The novel has some other characters also which succeed in ingraining their presence in the mind of the reader quite successfully like Manchem’s second wife, Justice, Ichmad’s second wife, Yasmin and his mother. They are fine ladies and seem always doing their thing quite sensibly. Ichmad’s mother is an illiterate lady so she has her own understanding of seeing and doing the things but the other two ladies are quite intelligent and they have some humble corners in their hearts for oppressed one.
Second most important character in the novel is the younger brother of Ichmad, Abbas who turns a militant but he doesn’t succeed in reaping any substantial results from it. It shows that you can’t get anything applying violence but peace and higher education will take you there where you want to reach. But the enemy forces know it well that how to keep these kinds of people like their slaves.
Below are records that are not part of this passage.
Lemma annual_cash_flow_finite_nonneg (rate : number) (year : nat) :
  finite_nonneg
    (annual_cash_flow (with_discount_rate base_inputs rate) year).
Proof.
  destruct (capex_finite_nonneg rate) as [Hcapex Hcapex0].
  destruct opex_percent_nonneg as [Ho Ho0].
  destruct interest_rate_nonneg as [Hi Hi0].
  set (inputs := with_discount_rate base_inputs rate) in *.
  assert (Hopex : annual_opex (calculateLCOE inputs)
                  = Fin (k / c * o / inject_Z 100)%Q).
  { change (annual_opex (calculateLCOE inputs))
      with ((capex (calculateLCOE inputs) * opex_percent base_inputs)
            / 100%Z).
    rewrite Hcapex, Ho. reflexivity. }
  assert (Hemi : annual_emi (calculateLCOE inputs)
                 = Fin (k / c * (ir / inject_Z 100))%Q).
  { change (annual_emi (calculateLCOE inputs))
      with (capex (calculateLCOE inputs)
            * (interest_rate base_inputs / 100%Z)).
    rewrite Hcapex, Hi. reflexivity. }
  assert (H100 : (0 < inject_Z 100)%Q) by reflexivity.
  assert (Hopex0 : (0 <= k / c * o / inject_Z 100)%Q).
  { apply Qle_shift_div_l; [exact H100|].
    rewrite Qmult_0_l. apply Qmult_le_0_compat; assumption. }
  assert (Hemi0 : (0 <= k / c * (ir / inject_Z 100))%Q).
  { apply Qmult_le_0_compat; [assumption|].
    apply Qle_shift_div_l; [exact H100 | lra]. }
  unfold annual_cash_flow, om_year, emi_year.
  rewrite Hopex, Hemi.
  change (1%Z + CONSTANTS.opex_escalation_rate)
    with (Fin (inject_Z 1 + (5 # 100))%Q).
  rewrite pow_finite.
  assert (Hpow : (0 <= (inject_Z 1 + (5 # 100)) ^ Z.of_nat year)%Q).
  { apply Qpower_0_le. discriminate. }
  destruct (of_Z (Z.of_nat year) <? loan_tenure inputs);
    (eexists; split; [reflexivity|]).
  - apply (Qplus_le_compat 0 _ 0); [|exact Hemi0].
    apply Qmult_le_0_compat; assumption.
  - apply (Qplus_le_compat 0 _ 0); [|apply Qle_refl].
    apply Qmult_le_0_compat; assumption.
Qed.

Lemma npv_opex_antitone (d1 d2 : Q) :
  (- (100) < d1)%Q -> (d1 <= d2)%Q ->
  finite_ge
    (npv_opex (calculateLCOE (with_discount_rate base_inputs (Fin d1))))
    (npv_opex (calculateLCOE (with_discount_rate base_inputs (Fin d2)))).
Proof.
  intros Hd1 Hd. rewrite !npv_opex_loop.
  change (discount_rate (with_discount_rate base_inputs (Fin d1)) / 100%Z)
    with (Fin (d1 / inject_Z 100)%Q).
  change (discount_rate (with_discount_rate base_inputs (Fin d2)) / 100%Z)
    with (Fin (d2 / inject_Z 100)%Q).
  change (project_lifetime (with_discount_rate base_inputs (Fin d1)))
    with (project_lifetime base_inputs).
  change (project_lifetime (with_discount_rate base_inputs (Fin d2)))
    with (project_lifetime base_inputs).
  change (annual_cash_flow (with_discount_rate base_inputs (Fin d2)))
    with (annual_cash_flow (with_discount_rate base_inputs (Fin d1))).
  assert (H100 : (0 < inject_Z 100)%Q) by reflexivity.
  apply npv_loop_antitone.
  - assert (H : (- (1) < d1 / inject_Z 100)%Q).
    { apply Qlt_shift_div_l; [exact H100|]. exact Hd1. }
    change (inject_Z 1) with 1%Q. lra.
  - unfold Qdiv. apply Qmult_le_compat_r; [exact Hd|].
    apply Qinv_le_0_compat. discriminate.
  - constructor.
    + exists 0%Q. split; [reflexivity | apply Qle_refl].
    + apply Forall_forall. intros x Hx. apply in_map_iff in Hx.
      destruct Hx as (year & <- & _).
      apply annual_cash_flow_finite_nonneg.
Qed.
They, in a much planned way, deprive them from a good education.
It reminds me the days of the British in India and even at the present scenario here, only a few chosen one goes to good schools and universities and a vast number gets unattended. The worst condition is of Muslims and other such class who are forced to live on the fringes of the society.
But this novel not only narrates the gloom and sadness of one’s life but good and rosy side also. It also looks a little bit idealistic approach and an exceptional case in itself. What if Ichmad was not an intelligent boy and good at his studies as he used to be in the story, then what would have happened? Is there any place in the society for deprived one and for those who are not so lucky to get good talents in their lives? Then who will take care of those boys and girls?
I will conclude this article on these lines penned by the famous social activist of India, Harsh Mander. He writes on the editorial page of the Hindustan Times on 14th January, 20013.
“In The Idea of Justice, Amartya Sen asks why the pursuit of justice is universal in human societies and concludes that this is primarily because human empathy, as well as the longing for freedom and reason, is essential to human nature. Empathy involves feeling the pain and humiliation of others as though it was one’s own.” (The Hindustan Times)
The whole Israeli establishment should understand that if they want to succeed in establishing the lasting peace with his Arab neighbors they would have to come out to them with a big heart and an open mind. Violence would take them nowhere. They can’t rule on Palestinians like this forever.